Generalized Independent Noise Condition for Estimating Causal Structure with Latent Variables
Feng Xie, Biwei Huang, Zhengming Chen, Ruichu Cai, Clark Glymour, Zhi Geng, Kun Zhang
TL;DR
This work introduces Generalized Independent Noise (GIN), a condition that extends the Independent Noise (IN) criterion to linear non-Gaussian acyclic models with latent variables, enabling identification of latent structure and causal directions among latent and observed variables. The authors formalize graphical criteria under rank-faithfulness, leveraging side choke-point sets and trek-separation concepts, and show that GIN can reveal latent hierarchies beyond measurement models.
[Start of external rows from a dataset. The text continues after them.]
(** * xESMF frontend: a shallow embedding of [xesmf/frontend.py]

    The development follows the Python module top to bottom:
    - [py]: the fragment of Python the frontend relies on (hashable values
      used as dimension names, exceptions, [str.format], tuple slicing);
    - [np]: numpy arrays as a shape and a row-major buffer, with [meshgrid]
      and [.T];
    - [xr]: the part of xarray the frontend touches (datasets, labeled arrays,
      coordinate assignment);
    - the external collaborators ([backend.py], [smm.py]) as an interface;
    - the frontend itself: [get_latlon_name], [as_2d_mesh], [ds_to_ESMFgrid]
      and the methods of [Regridder];
    - the properties of the frontend. *)

From Stdlib Require Import Ascii.
From stdpp Require Import base gmap list strings pretty.

(** ** Python *)

Module py.

(** Hashable values that occur as dimension names and as name arguments:
    [None], a [str], or a tuple of such values. *)
Inductive value :=
| None_
| Str (s : string)
| Tuple (items : list value).

Fixpoint value_eqb (a b : value) {struct a} : bool :=
  match a, b with
  | None_, None_ => true
  | Str s, Str t => bool_decide (s = t)
  | Tuple xs, Tuple ys =>
      (fix go (xs ys : list value) {struct xs} : bool :=
         match xs, ys with
         | [], [] => true
         | x :: xs', y :: ys' => value_eqb x y && go xs' ys'
         | _, _ => false
         end) xs ys
  | _, _ => false
  end.

(** Induction over values, through the items of a tuple. *)
Fixpoint value_induction (P : value → Prop) (HNone : P None_)
    (HStr : ∀ s, P (Str s)) (HTuple : ∀ items, Forall P items → P (Tuple items))
    (v : value) {struct v} : P v :=
  match v with
  | None_ => HNone
  | Str s => HStr s
  | Tuple items =>
      HTuple items
        ((fix go (l : list value) : Forall P l :=
            match l with
            | [] => @List.Forall_nil _ P
            | x :: l' =>
                @List.Forall_cons _ P x l'
                  (value_induction P HNone HStr HTuple x) (go l')
            end) items)
  end.

(** [s.split('.', 1)] for a string with a dot: the text before the first
    dot and the text after it. *)
Fixpoint split_dot (s : string) : option (string * string) :=
  match s with
  | EmptyString => None
  | String c rest =>
      if Ascii.eqb c "."%char then Some (EmptyString, rest)
      else
        match split_dot rest with
        | Some (before, after) => Some (String c before, after)
        | None => None
        end
  end.

(** A name argument ([None] or a string) seen as a value. *)
Definition of_name (n : option string) : value :=
  match n with Some s => Str s | None => None_ end.

(** Exceptions raised by the frontend, by Python itself, and by the
    libraries it calls. [Foreign] stands for any exception of the external
    collaborators. *)
Inductive exn :=
| ValueError (msg : string)
| AssertionError (msg : string)
| AttributeError (msg : string)
| KeyError (key : value)
| IndexError (msg : string)
| TypeError (msg : string)
| UnboundLocalError (var : string)
| NotImplementedError (msg : string)
| OSError (msg : string)
| Foreign (msg : string).

Definition is_ValueError (e : exn) : bool :=
  match e with ValueError _ => true | _ => false end.

(** A computation that returns or raises. *)
Definition result (A : Type) : Type := (exn + A)%type.

#[global] Instance result_ret : MRet result := λ A x, inr x.
#[global] Instance result_bind : MBind result := λ A B f r,
  match r with inl e => inl e | inr x => f x end.
#[global] Instance result_fmap : FMap result := λ A B f r,
  match r with inl e => inl e | inr x => inr (f x) end.

(** [str(n)] for a non-negative [int]. *)
Definition str_int (n : nat) : string := pretty n.

(** [str(t)] for a tuple whose items are already rendered. *)
Definition str_tuple (items : list string) : string :=
  match items with
  | [] => "()"
  | [x] => "(" +:+ x +:+ ",)"
  | _ => "(" +:+ String.concat ", " items +:+ ")"
  end.

(** [t[-2:]] and [t[0:-2]] on a tuple. *)
Definition last_two {A} (t : list A) : list A := drop (length t - 2) t.
Definition but_last_two {A} (t : list A) : list A := take (length t - 2) t.

(** [s.endswith(suffix)] *)
Definition endswith (s suffix : string) : bool :=
  bool_decide (String.list_ascii_of_string suffix
                 `suffix_of` String.list_ascii_of_string s).

(** *** [str.format] with positional fields

    Replacement fields are [{}] (automatic numbering) and [{N}] (explicit
    index); [{{] and [}}] are escapes. The arguments are already rendered
    with [str]. *)

Inductive numbering := Unset | Auto (next : nat) | Manual.

Fixpoint parse_index (digits : string) (acc : nat) : option nat :=
  match digits with
  | "" => Some acc
  | String c rest =>
      match Ascii.is_nat c with
      | Some d => parse_index rest (10 * acc + d)
      | None => None
      end
  end.

Definition field_index (field : string) (num : numbering)
  : result (nat * numbering) :=
  match field with
  | "" =>
      match num with
      | Manual => inl (ValueError
          "cannot switch from manual field specification to automatic field numbering")
      | Unset => inr (0, Auto 1)
      | Auto n => inr (n, Auto (S n))
      end
  | _ =>
      match parse_index field 0 with
      | None => inl (KeyError (Str field))
      | Some i =>
          match num with
          | Auto _ => inl (ValueError
              "cannot switch from automatic field numbering to manual field specification")
          | _ => inr (i, Manual)
          end
      end
  end.

Fixpoint format_go (tmpl : string) (args : list string) (num : numbering)
    (field : option string) {struct tmpl} : result string :=
  match tmpl with
  | "" =>
      match field with
      | None => inr ""
      | Some _ => inl (ValueError "expected '}' before end of string")
      end
  | String c rest =>
      match field with
      | None =>
          if Ascii.eqb c "{" then
            match rest with
            | String "{" rest' => String "{"%char <$> format_go rest' args num None
            | _ => format_go rest args num (Some "")
            end
          else if Ascii.eqb c "}" then
            match rest with
            | String "}" rest' => String "}"%char <$> format_go rest' args num None
            | _ => inl (ValueError "Single '}' encountered in format string")
            end
          else String c <$> format_go rest args num None
      | Some f =>
          if Ascii.eqb c "}" then
            '(i, num') ← field_index f num;
            match args !! i with
            | None => inl (IndexError
                "Replacement index out of range for positional args tuple")
            | Some a => String.app a <$> format_go rest args num' None
            end
          else format_go rest args num (Some (f +:+ String c ""))
      end
  end.

Definition format (tmpl : string) (args : list string) : result string :=
  format_go tmpl args Unset None.

End py.

(** ** numpy *)

(** The element type of the arrays ([float64] in practice) with the
    operations a sparse product needs, and the conversion that builds default
    integer indexes. Nothing below depends on how they compute. *)
Class Scalar := {
  V : Type;
  v_zero : V;
  v_add : V → V → V;
  v_mul : V → V → V;
  v_of_nat : nat → V;
}.

Module np.
Section with_scalar.
Context `{Scalar}.

(** An [ndarray]: its [shape] and its elements in C (row-major) order. *)
Record ndarray := mk_ndarray { shape : list nat; data : list V }.

Definition ndim (a : ndarray) : nat := length (shape a).
Definition prod (s : list nat) : nat := foldr Nat.mul 1 s.
Definition size (a : ndarray) : nat := prod (shape a).

(** The buffer holds exactly one element per index. *)
Definition well_formed (a : ndarray) : Prop := length (data a) = size a.

Definition array1d (l : list V) : ndarray := mk_ndarray [length l] l.
Definition array2d (ny nx : nat) (l : list V) : ndarray := mk_ndarray [ny; nx] l.

Definition item (l : list V) (i : nat) : V := default v_zero (l !! i).

(** Row [i] and column [j] of a 2-D array. *)
Definition row (a : ndarray) (i : nat) : list V :=
  match shape a with
  | [_; nx] => take nx (drop (i * nx) (data a))
  | _ => []
  end.
Definition column (a : ndarray) (j : nat) : list V :=
  match shape a with
  | [ny; nx] => (λ i, item (data a) (i * nx + j)) <$> seq 0 ny
  | _ => []
  end.

(** [np.meshgrid(x, y)] with the default ['xy'] indexing: both results have
    shape [(y.size, x.size)]; the first repeats [x] along the rows, the
    second repeats each element of [y] along its row. *)
Definition meshgrid (x y : ndarray) : ndarray * ndarray :=
  let nx := size x in
  let ny := size y in
  (mk_ndarray [ny; nx] (mjoin (replicate ny (take nx (data x)))),
   mk_ndarray [ny; nx] (take ny (data y) ≫= replicate nx)).

(** [a.T]: the axes reversed. [transpose_rows n m l] reads [l] as [n] rows
    of [m] elements and lists it column by column. *)
Definition transpose_rows (n m : nat) (l : list V) : list V :=
  seq 0 m ≫= λ k, (λ i, item l (i * m + k)) <$> seq 0 n.
(* ===== verification/_CoqProject ===== *)
-Q . S2P
Prelude.v
CString.v
ScanNumbers.v
Unicode.v
Tokens.v
StrView.v
StdString.v
LineIterator.v
Punycode.v
UnicodeRange.v
HttpMethod.v
Headers.v
Clock.v
Lexer.v
LexerSafety.v
LexerBehaviour.v
LexerLayout.v
LexerOperators.v
LexerText.v
Ast.v
Parser.v
Cmdline.v
Arg.v
Interp.v
BaseX.v
Normalize.v
Escapes.v
WrapLines.v
Validators.v
BuildError.v
Palette.v
Console.v
Files.v
Util.v
Main.v
Curl.v
CurlProtocol.v
CurlOwnership.v
CurlResponse.v
CurlReactor.v
JsonText.v
JsonValue.v
JsonWriter.v
JsonReader.v
JsonGrammar.v
JsonReading.v
JsonRoundTrip.v
JsonStyled.v
JsonStyling.v
JsonStreams.v
JsonContainers.v
JsonPath.v
JsonSafety.v
(* ===== verification/CString.v ===== *)
(** * String utilities: core/text/strutil.h, strutil-inline.h and strutil.cpp

    Pointers are addresses into a [mem]; 0 is nullptr.  A C string that is only
    handed to [strchr] (a set of chars) is given by its chars. *)

From stdpp Require Import base tactics list gmap strings.
From Stdlib Require Import ZArith Lia.
From S2P Require Import Prelude.
#[local] Open Scope Z_scope.

(** ** Char classes *)

Definition is_ascii_lower (c : Z) : bool := ("a"%ch <=? c) && (c <=? "z"%ch).
Definition is_ascii_upper (c : Z) : bool := ("A"%ch <=? c) && (c <=? "Z"%ch).
Definition is_ascii_alpha (c : Z) : bool :=
  ("A"%ch <=? c) && (c <=? "z"%ch) && (("a"%ch <=? c) || (c <=? "Z"%ch)).
Definition is_ascii_digit (c : Z) : bool := (c <=? "9"%ch) && ("0"%ch <=? c).
Definition is_ascii_alphanumeric (c : Z) : bool :=
  ((c <=? "9"%ch) && ("0"%ch <=? c)) ||
  (("A"%ch <=? c) && (c <=? "z"%ch) && (("a"%ch <=? c) || (c <=? "Z"%ch))).
Definition is_ascii_hex (c : Z) : bool :=
  if c <=? "9"%ch then "0"%ch <=? c
  else if c <=? "F"%ch then "A"%ch <=? c
  else if c <=? "f"%ch then "a"%ch <=? c else false.
Definition is_ascii_space_tab_or_eol (c : Z) : bool :=
  (c =? " "%ch) || (c =? TAB) || (c =? CR) || (c =? LF).
Definition is_ascii_whitespace (c : Z) : bool :=
  (c =? " "%ch) || ((c <=? CR) && (TAB <=? c)).

Definition get_ascii_digit_value (c : Z) : Z :=
  if (c <=? "9"%ch) && ("0"%ch <=? c) then c - "0"%ch else -1.
Definition get_ascii_hex_value (c : Z) : Z :=
  if (c <=? "9"%ch) && ("0"%ch <=? c) then c - "0"%ch
  else if "A"%ch <=? c then
    if c <=? "F"%ch then c - "A"%ch + 10
    else if ("a"%ch <=? c) && (c <=? "f"%ch) then c - "a"%ch + 10 else -1
  else -1.

Definition ascii_to_lower_case (c : Z) : Z :=
  if (c <=? "Z"%ch) && ("A"%ch <=? c) then to_char (c + 32) else c.
Definition ascii_to_upper_case (c : Z) : Z :=
  if ("a"%ch <=? c) && (c <=? "z"%ch) then to_char (c - 32) else c.

(** [strchr(set, c) != nullptr]: the terminating NUL of [set] counts. *)
Definition strchr_in (set : list Z) (c : Z) : bool := bool_decide (c ∈ set ++ [0]).

Definition ANY_WHITESPACE : list Z := [32; 9; 13; 10].
Definition LINE_WHITESPACE : list Z := [32; 9].

(** ** Searching and trimming *)

Definition find_char (m : mem) (p c e : Z) : res Z :=
  if p =? 0 then Ok 0
  else if e <? p then Ok p
  else iterate (span_fuel p e) (fun p =>
    if p <? e then
      let! x := load m p in
      if x =? c then Ok (inr p) else Ok (inl (p + 1))
    else Ok (inr e)) p.

Definition find_any_char (m : mem) (p : Z) (any : list Z) (e : Z) : res Z :=
  if p =? 0 then Ok 0
  else if e <? p then Ok p
  else iterate (span_fuel p e) (fun p =>
    if p <? e then
      let! x := load m p in
      if strchr_in any x then Ok (inr p) else Ok (inl (p + 1))
    else Ok (inr e)) p.

(** [None] for the [chars] argument is nullptr. *)
Definition ltrim (m : mem) (b e : Z) (chars : option (list Z)) : res Z :=
  if b =? 0 then Ok 0
  else if e <? b then Ok b
  else
    let chars := default ANY_WHITESPACE chars in
    iterate (span_fuel b e) (fun b =>
      if b <? e then
        let! x := load m b in
        if strchr_in chars x then Ok (inl (b + 1)) else Ok (inr b)
      else Ok (inr b)) b.

Definition rtrim (m : mem) (b e : Z) (chars : option (list Z)) : res Z :=
  if b =? 0 then Ok 0
  else if e <? b then Ok b
  else
    let chars := default ANY_WHITESPACE chars in
    iterate (span_fuel b e) (fun e =>
      let e := e - 1 in
      if b <=? e then
        let! x := load m e in
        if strchr_in chars x then Ok (inl e) else Ok (inr (e + 1))
      else Ok (inr b)) e.

Definition is_null_or_empty (m : mem) (p : Z) : res bool :=
  if p =? 0 then Ok true else let! c := load m p in Ok (c =? 0).

Definition scan_spaces_and_tabs (m : mem) (p e : Z) : res Z :=
  iterate (span_fuel p e) (fun p =>
    if p <? e then
      let! c := load m p in
      if negb (c =? " "%ch) && negb (c =? TAB) then Ok (inr p) else Ok (inl (p + 1))
    else Ok (inr p)) p.

Definition consume_line_break (m : mem) (p e : Z) : res Z :=
  let! p :=
    if p + 1 <? e then
      let! c := load m p in
      if c =? CR then
        let! d := load m (p + 1) in
        if d =? LF then Ok (p + 1) else Ok p
      else Ok p
    else Ok p in
  Ok (p + 1).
They propose LiNGLaH (linear non-Gaussian latent hierarchical models) and a practical two-phase algorithm, LaHiCaSl, to locate latent variables (Phase I) and infer causal relations among latent variables (Phase II), with surrogates enabling testing without directly observing latent nodes. The method demonstrates identifiability under mild assumptions and achieves strong empirical performance on synthetic data and real-world datasets (teacher burnout, multitasking, and mental ability), outperforming several baseline approaches in both latent-location accuracy and causal-order recovery. This framework broadens causal discovery capabilities to complex latent structures and offers practical procedures for structure learning with limited data, with potential extensions to nonlinear settings.
Abstract
We investigate the task of learning causal structure in the presence of latent variables, including locating latent variables and determining their quantity, and identifying causal relationships among both latent and observed variables. To this end, we propose a Generalized Independent Noise (GIN) condition for linear non-Gaussian acyclic causal models that incorporate latent variables, which establishes the independence between a linear combination of certain measured variables and some other measured variables. Specifically, for two observed random vectors $\bf{Y}$ and $\bf{Z}$, GIN holds if and only if $ω^{\intercal}\mathbf{Y}$ and $\mathbf{Z}$ are independent, where $ω$ is a non-zero parameter vector determined by the cross-covariance between $\mathbf{Y}$ and $\mathbf{Z}$. We then give necessary and sufficient graphical criteria of the GIN condition in linear non-Gaussian acyclic models. Roughly speaking, GIN implies the existence of a set $\mathcal{S}$ such that $\mathcal{S}$ is causally earlier (w.r.t. the causal ordering) than $\mathbf{Y}$, and that every active (collider-free) path between $\mathbf{Y}$ and $\mathbf{Z}$ must contain a node from $\mathcal{S}$. Interestingly, we find that the independent noise condition (i.e., if there is no confounder, causes are independent of the residual derived from regressing the effect on the causes) can be seen as a special case of GIN. With such a connection between GIN and latent causal structures, we further leverage the proposed GIN condition, together with a well-designed search procedure, to efficiently estimate Linear, Non-Gaussian Latent Hierarchical Models (LiNGLaHs), where latent confounders may also be causally related and may even follow a hierarchical structure. We show that the causal structure of a LiNGLaH is identifiable in light of GIN conditions. Experimental results show the effectiveness of the proposed method.